«Etre de gauche, ce n’est pas régulariser tout le monde et se retrouver dans une impasse.» Dans une interview au Monde du 28 juin, le nouveau ministre de l'Intérieur Manuel Valls définit ses principes en matière de politique migratoire. Et précise notamment sa politique concernant les sans-papiers. «Les régularisations doivent se faire en s’appuyant sur des critères précis, objectifs, compréhensibles, à la fois par ceux qui sont dans cette situation, ceux qui pourraient venir sur notre sol national, et nos compatriotes. Ces critères sont les années de présence en France, la situation par rapport au travail, les attaches familiales, la scolarisation des enfants. Ils ont été interprétés de manière beaucoup trop restrictive et n’ont pas été appliqués de manière uniforme sur l’ensemble du territoire par le précédent gouvernement.» Un changement de méthode mais sur le fond, plutôt un statu quo. Cette annonce a d'ailleurs été jugée «cohérente» par l'UMP François Baroin, qui fut brièvement ministre de l'Intérieur sous Villepin, jeudi sur France Inter:« Le cas par cas, c’est le seul moyen et j’ajoute qu’on l’a toujours fait.» Un hommage plutôt isolé à droite, Jean-François Copé ayant dénoncé une notion de régularisation au cas par cas qui «ne veut strictement rien dire».
Pendant toute la campagne, Nicolas Sarkozy avait d'ailleurs martelé que le «cas par cas» revenait en fait à une régularisation massive. Sur fond de traditionnelle accusation de laxisme en matière de politique migratoire.
Retour, pour y voir clair sur un sujet passionnel, sur 30 ans de politique de régularisations. Des vagues de régularisations massives au tournant de la politique du cas par cas.
1981, l’assouplissement socialiste
En 1981, François Mitterrand est élu président de la République et l’arrivée des socialistes au pouvoir marque l’assouplissement des conditions d’obtention d’un titre de séjour. La circulaire du 11 août 1981 précise les critères de régularisation exceptionnelle : preuve de la présence en France depuis le 1er janvier 1981 et occupation d’un emploi stable d’une validité d’un an.

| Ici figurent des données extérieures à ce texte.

Lemma frame_open_body w : T META_QUEUES_TREE -> names_clear w -> frame T w (open_body w).2.
Proof.
  intros Hm. assert (PreOrder frame_if) as HP.
  { split; [by intros w0 ?|]. intros w1 w2 w3 F1 F2 Hn. pose proof (F1 Hn) as Hf. etrans; [exact Hf|].
    apply F2. by eapply names_clear_frame. }
  assert (forall A (m : QM A), framed m -> keeps frame_if m) as Hk by (intros A m Hf w0 _; apply Hf).
  assert (keeps (E := PelicanError) frame_if recover_inflight) as Hr.
  { intros w0 Hn. unfold recover_inflight.
    assert (wp list_queues (fun o w' => o = Done (queue_names (store w0)) /\ w' = w0) w0) as Hl by (by apply wp_list_queues).
    unfold wp in Hl. unfold bind. destruct (list_queues w0) as [o w1]. cbn [fst snd] in Hl. destruct Hl as [-> ->].
    revert w0 Hn. enough (forall l, (forall q, q ∈ l -> ~ T q /\ ~ T (inflight_tree_name q)) -> framed (for_each l recover_queue)) as Hf
      by (intros w0 Hn; apply Hf, Hn).
    intros l Hn. apply keeps_for_each_in; [apply _|]. intros q Hq. destruct (Hn q Hq) as [Hq' Hi].
    by apply kept_recover_queue. }
  revert w. enough (keeps frame_if open_body) as Ho by (intros w Hn; by apply Ho).
  unfold open_body. repeat (first [exact Hr|apply keeps_bind; [apply _|apply Hk|intros ?]]);
    first [apply kept_open|apply kept_recalculate|apply kept_set_bytes].
Qed.
End Frames.

(** ** The deduplication index *)

(** The deduplication tree of [q], the declared queues and the policies. *)
Definition protected (q t : string) : Prop :=
  t = dedup_tree_name q \/ t = META_QUEUES_TREE \/ t = META_RETENTION_TREE.

Lemma slot_unprotected q q' sl :
  safe_name q = true -> safe_name q' = true -> sl <> Dedup \/ q' <> q -> ~ protected q (slot_tree sl q').
Proof.
  intros Hq Hq' Hne. destruct (slot_tree_meta sl q' Hq') as [M1 M2]. intros [Ht|[Ht|Ht]]; [|done..].
  apply (slot_tree_inj sl q' Dedup q) in Ht as [-> ->]; [|done..]. by destruct Hne.
Qed.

Selon un rapport sénatorial, 149 000 demandes sont déposées. 131 000 étrangers en situation irrégulière obtiennent une carte de travail et de séjour valable un an.

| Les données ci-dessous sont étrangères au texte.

(* ===== verification/Delivery.v ===== *)
(** * Delivery: the order in which a consumer receives messages

    Publishing a batch and consuming it back yields the messages by descending
    priority class, and in publication order within a class. *)

From Stdlib Require Import ZArith Lia Sorted.
From stdpp Require Import prelude gmap strings.
From S2P Require Import Prelude Bytes OrdMap Sled Message Bincode Keys QueueManager Store Spec.
From S2P Require Import Engine Invariant Refinement Maintenance Holdings.

(** ** The reference order *)

(** Priorities above 9 count as 9; class 0 is served first. *)
Definition class_of (m : Message) : Z := 9 - Z.min (priority m) 9.

Definition in_class (r : Z) (ms : list Message) : list Message :=
  List.filter (fun m => class_of m =? r) ms.

Definition by_priority (ms : list Message) : list Message :=
  concat (map (fun r => in_class r ms) [0; 1; 2; 3; 4; 5; 6; 7; 8; 9]).

Lemma stable_insert_skip m l l' :
  Forall (fun x => class_of x <= class_of m) l ->
  stable_insert class_of m (l ++ l') = l ++ stable_insert class_of m l'.
Proof.
  induction 1 as [|x l Hx Hl IH]; cbn; [done|]. rewrite (proj2 (Z.ltb_ge _ _)) by lia. by rewrite IH.
Qed.

Lemma stable_insert_head m l :
  Forall (fun x => class_of m < class_of x) l -> stable_insert class_of m l = m :: l.
Proof. destruct 1 as [|x l Hx Hl]; cbn; [done|]. by rewrite (proj2 (Z.ltb_lt _ _)) by lia. Qed.

Lemma in_class_all r ms : Forall (fun x => class_of x = r) (in_class r ms).
Proof.
  unfold in_class. induction ms as [|x ms IH]; cbn; [constructor|].
  destruct (_ =? r) eqn:E; [|done]. constructor; [by apply Z.eqb_eq|done].
Qed.

Lemma in_class_app r ms ms' : in_class r (ms ++ ms') = in_class r ms ++ in_class r ms'.
Proof. apply List.filter_app. Qed.

Lemma in_class_ne r m ms : class_of m <> r -> in_class r (ms ++ [m]) = in_class r ms.
Proof.
  intros Hne. rewrite in_class_app. cbn. rewrite (proj2 (Z.eqb_neq _ _)) by done. apply app_nil_r.
Qed.

Lemma in_class_eq m ms : in_class (class_of m) (ms ++ [m]) = in_class (class_of m) ms ++ [m].
Proof. rewrite in_class_app. cbn. by rewrite Z.eqb_refl. Qed.

Lemma concat_classes_ext m ms rs :
  Forall (fun r => class_of m <> r) rs ->
  map (fun r => in_class r (ms ++ [m])) rs = map (fun r => in_class r ms) rs.
Proof. induction 1 as [|r rs Hr _ IH]; cbn; [done|]. by rewrite in_class_ne, IH. Qed.

Lemma concat_classes_gt m ms rs :
  Forall (fun r => class_of m < r) rs ->
  Forall (fun x => class_of m < class_of x) (concat (map (fun r => in_class r ms) rs)).
Proof.
  induction 1 as [|r rs Hr _ IH]; cbn; [constructor|]. apply Forall_app. split; [|done].
  eapply Forall_impl; [apply in_class_all|]. intros x Hx. cbn in Hx. lia.
Qed.

(** Inserting a message into the classes in [rs] puts it at the end of its own class. *)
Lemma insert_classes m ms rs :
  StronglySorted Z.lt rs -> class_of m ∈ rs ->
  stable_insert class_of m (concat (map (fun r => in_class r ms) rs)) =
  concat (map (fun r => in_class r (ms ++ [m])) rs).
Proof.
  induction 1 as [|r rs Hs IH Hr]; [by intros ?%elem_of_nil|]. intros Hin. cbn.
  destruct (decide (class_of m = r)) as [<-|Hne].
  - rewrite in_class_eq, (concat_classes_ext m ms rs), <- app_assoc by
      (eapply Forall_impl; [exact Hr|]; intros x Hx; cbn in Hx; lia).
    rewrite stable_insert_skip by (eapply Forall_impl; [apply in_class_all|]; intros x Hx; cbn in Hx; lia).
    by rewrite stable_insert_head by (by apply concat_classes_gt).
  - apply elem_of_cons in Hin as [Heq|Hin]; [congruence|].
    assert (r < class_of m) as Hlt by (rewrite Forall_forall in Hr; by apply Hr).
    rewrite in_class_ne by done.
    rewrite stable_insert_skip by (eapply Forall_impl; [apply in_class_all|]; intros x Hx; cbn in Hx; lia).
    by rewrite IH.
Qed.

Lemma by_priority_snoc m ms :
  0 <= priority m -> stable_insert class_of m (by_priority ms) = by_priority (ms ++ [m]).
Proof.
  intros Hp. apply insert_classes.
  - repeat (constructor; [|repeat (constructor; [lia|]); constructor]). constructor.
  - unfold class_of. assert (0 <= Z.min (priority m) 9 <= 9) as Hr by lia.
    revert Hr. generalize (Z.min (priority m) 9). intros z Hz.
    assert (z = 0 \/ z = 1 \/ z = 2 \/ z = 3 \/ z = 4 \/ z = 5 \/ z = 6 \/ z = 7 \/ z = 8 \/ z = 9) as Hc by lia. clear Hz.
    repeat (destruct Hc as [->|Hc]; [cbn; set_solver|]). subst. cbn. set_solver.
Qed.

Lemma by_priority_perm ms : Forall (fun m => 0 <= priority m) ms -> ms ≡ₚ by_priority ms.
Proof.
  intros Hall. induction ms as [|m ms IH] using rev_ind; [done|].
  apply Forall_app in Hall as [Hall Hm]. apply Forall_cons_1 in Hm as [Hm _].
  rewrite <- by_priority_snoc by done. rewrite stable_insert_perm, <- IH by done.
  by rewrite Permutation_app_comm.
Qed.

Lemma enqueue_snd i m l : map snd (enqueue (i, m) l) = stable_insert class_of m (map snd l).
Proof.
  unfold enqueue. induction l as [|[j x] l IH]; cbn; [done|]. unfold prio_rank, class_of in *. cbn.
  destruct (_ <? _); cbn; [done|]. by rewrite IH.
Qed.

(** ** Publishing and draining through the engine *)

Section Delivery.
Context `{!Sled, !SledLaws, !SledReliable, !Bincode, !BincodeLaws,
          !Environment, !EnvironmentLaws, !BuildProfile}.
Implicit Types w : World.

Definition publish_all (q : string) (ms : list Message) : QM unit :=
  for_each ms (fun m => publish q m ;;; ret tt).

(** [n] consecutive calls of [consume]. *)
Fixpoint drain (n : nat) (q : string) : QM (list (option (DeliveryTag * Message))) :=
  match n with
  | O => ret []
  | S n' => let* d := consume q in let* ds := drain n' q in ret (d :: ds)
  end.

(** A message for immediate delivery that is not deduplicated. *)
Definition plain (m : Message) : Prop :=
  wf_message m = true /\ deliver_at m = None /\ dedup_key m = None.

Lemma publish_plain q m w :
  Inv (store w) (idgen w) -> declared (store w) q = true -> plain m ->
  sane_policy (policy (store w) q) = true -> max_bytes (qm w) = None -> room w (msg_size m) ->
  wp (publish q m) (returns (fun u w' => u = Stored (Message.id m) /\ idgen w <= idgen w' /\
    max_bytes (qm w') = None /\ current_bytes (qm w') = current_bytes (qm w) + msg_size m /\
    (idgen w' <= u64_lim -> exists i, idgen w <= i < idgen w' /\
       Effect q w w' (a_publish (i, m) (abs (store w) q))))) w.
Proof.
  intros HI Hd (Hw & Hat & Hk) Hp Hmax Hroom. destruct (ser_msg_total m Hw) as [v Hv].
  assert (stores m v) as Hs by done. rewrite (stores_size _ _ Hs) in *.
  eapply wp_mono; [by apply (publish_sim q m v)|].
  intros [[u|]|[]| |] w' Hpost; destruct Hpost as (Hm & Hg & Hpost); cbn in *; try done.
  - destruct Hpost as (-> & _ & Hb & _ & _ & HE). split_and!; auto; [congruence|].
    intros Hn. destruct (HE Hn) as (i & now & Hi & _ & HE'). exists i. split; [done|].
    unfold future_at in HE'. rewrite Hat in HE'. exact HE'.
  - destruct Hpost as ((now & _ & Hdup) & _). unfold duplicate_at, recorded_ms in Hdup.
    rewrite Hk in Hdup. by destruct (dedup_window_secs _).
  - destruct Hpost as ((max & Hmax' & _) & _). congruence.
Qed.

Lemma publish_all_cons q m ms w u w1 :
  publish q m w = (Done u, w1) -> publish_all q (m :: ms) w = publish_all q ms w1.
Proof. intros Hp. unfold publish_all. cbn [for_each]. unfold bind at 1 2. by rewrite Hp. Qed.

Lemma drain_cons n q w d w1 ds w2 :
  consume q w = (Done d, w1) -> drain n q w1 = (Done ds, w2) -> drain (S n) q w = (Done (d :: ds), w2).
Proof. intros Hc Hd. cbn [drain]. unfold bind. by rewrite Hc, Hd. Qed.

(** The ids issued while publishing any prefix of the batch are below 2^64. *)
Definition ids_suffice q ms w : Prop :=
  forall k, (k <= length ms)%nat -> idgen (publish_all q (take k ms) w).2 <= u64_lim.

Lemma publish_all_ready q ms w :
  Inv (store w) (idgen w) -> declared (store w) q = true -> Forall plain ms ->
  sane_policy (policy (store w) q) = true -> max_bytes (qm w) = None ->
  0 <= current_bytes (qm w) -> (current_bytes (qm w) + content_bytes ms) * 100 < u64_lim ->
  ids_suffice q ms w ->
  exists w', publish_all q ms w = (Done tt, w') /\
    Inv (store w') (idgen w') /\ declared (store w') q = true /\ idgen w' <= u64_lim /\
    map snd (a_ready (abs (store w') q)) =
      foldl (fun l m => stable_insert class_of m l) (map snd (a_ready (abs (store w) q))) ms.
Proof.
  intros HI Hd Hall. revert w HI Hd.
  induction Hall as [|m ms Hm Hall IH]; intros w HI Hd Hp Hmax Hc Hb Hids.
  { exists w. split_and!; auto. exact (Hids 0%nat ltac:(lia)). }
  rewrite content_bytes_cons in Hb.
  assert (0 <= msg_size m) as Hm0 by (unfold msg_size; destruct (ser_msg m); lia).
  assert (0 <= content_bytes ms) as Hms0
    by (apply sum_over_nonneg; intros x; unfold msg_size; destruct (ser_msg x); lia).
  assert (room w (msg_size m)) as Hroom by (unfold room; lia).
  pose proof (publish_plain q m w HI Hd Hm Hp Hmax Hroom) as Hwp.
  apply wp_done in Hwp as (u & w1 & Hrun & -> & Hg & Hmax1 & Hb1 & HE).
  assert (forall k, (k <= length ms)%nat -> idgen (publish_all q (take k ms) w1).2 <= u64_lim) as Hids1.
  { intros k Hk. specialize (Hids (S k)). cbn [take length] in Hids.
    rewrite (publish_all_cons _ _ _ _ _ _ Hrun) in Hids. apply Hids. lia. }
  destruct HE as (i & _ & HE); [exact (Hids1 0%nat ltac:(lia))|].
  destruct (IH w1) as (w' & Hrun' & HI' & Hd' & Hn' & Hr');
    rewrite ?(eff_policy _ _ _ _ HE), ?(eff_declared _ _ _ _ HE); auto; try lia; [apply HE|].
  exists w'. rewrite (publish_all_cons _ _ _ _ _ _ Hrun). split_and!; auto.
  rewrite Hr', (eff_abs _ _ _ _ HE). cbn [a_publish a_ready foldl]. by rewrite enqueue_snd.
Qed.

Lemma drain_ready n q w :
  Inv (store w) (idgen w) -> declared (store w) q = true -> idgen w <= u64_lim ->
  n = length (a_ready (abs (store w) q)) ->
  exists w', drain n q w = (Done (map (fun e => Some (mkTag e.1, e.2)) (a_ready (abs (store w) q))), w') /\
    a_ready (abs (store w') q) = [].
Proof.
  revert w. induction n as [|n IH]; intros w HI Hd Hn Hlen.
  { destruct (a_ready _) eqn:E; [|done]. by exists w. }
  destruct (a_ready (abs (store w) q)) as [|e l] eqn:E; [done|]. injection Hlen as Hlen.
  pose proof (consume_sim q w HI Hd Hn) as Hsim. unfold wp in Hsim.
  destruct (consume q w) as [o w1] eqn:Hrun. cbn [fst snd] in Hsim.
  destruct Hsim as (Hg & _ & _ & -> & HE).
  assert (a_consume (abs (store w) q) =
    (Some e, mkAQ l (<[e.1 := e.2]> (a_inflight (abs (store w) q))) (a_dead (abs (store w) q))
       (a_sched (abs (store w) q)))) as Ha by (unfold a_consume; by rewrite E).
  rewrite Ha in *. cbn [fst snd fmap option_fmap option_map] in *.
  assert (a_ready (abs (store w1) q) = l) as Hl by (by rewrite (eff_abs _ _ _ _ HE)).
  destruct (IH w1) as (w' & Hrun' & Hr'); rewrite ?(eff_declared _ _ _ _ HE), ?Hl; auto; [apply HE|lia|].
  rewrite Hl in Hrun'. exists w'. split; [by eapply drain_cons|done].
Qed.

Lemma foldl_by_priority ms l :
  Forall (fun m => 0 <= priority m) ms ->
  foldl (fun l m => stable_insert class_of m l) (by_priority l) ms = by_priority (l ++ ms).
Proof.
  intros Hall. revert l. induction Hall as [|m ms Hm Hall IH]; intros l; cbn [foldl]; [by rewrite app_nil_r|].
  rewrite by_priority_snoc by done. rewrite IH. by rewrite <- app_assoc.
Qed.
End Delivery.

1993-1997, le temps de la fermeté
En mars 1993, la coalition RPR-UDF remporte les élections législatives. Une seconde période de cohabitation s’ouvre. Le nouveau ministre de l’Intérieur, Charles Pasqua, décide alors de limiter les conditions de délivrance d’un titre de séjour.
La loi du 24 août 1993 durcit les critères, en modifiant directement l’ordonnance du 2 novembre 1945 relative aux conditions d’entrée et de séjour des étrangers en France la version en vigueur de 1993 à 1997). Elle prévoit notamment le refus et le retrait d’une carte de séjour aux étrangers polygames. La droite persiste dans cette politique de durcissement jusqu’en 1997, affinant toujours davantage les conditions d’obtention. La loi Debré du 24 avril 1997 marque le dernier épisiode de cette période. Elle prévoit, entre autres, la possibilité de retirer la carte de résident à un employeur étranger.
Ce positionnement politique est loin de faire l’unanimité. Déjà, en juin 1996, un grand mouvement de manifestations spontané avait vu le jour. Les églises Saint-Hippolyte et Saint-Bernard-de-la-Chapelle à Paris sont occupées par des parents étrangers d’enfants français et des Africains sans-papiers pour demander la «régularisation des sans-papiers».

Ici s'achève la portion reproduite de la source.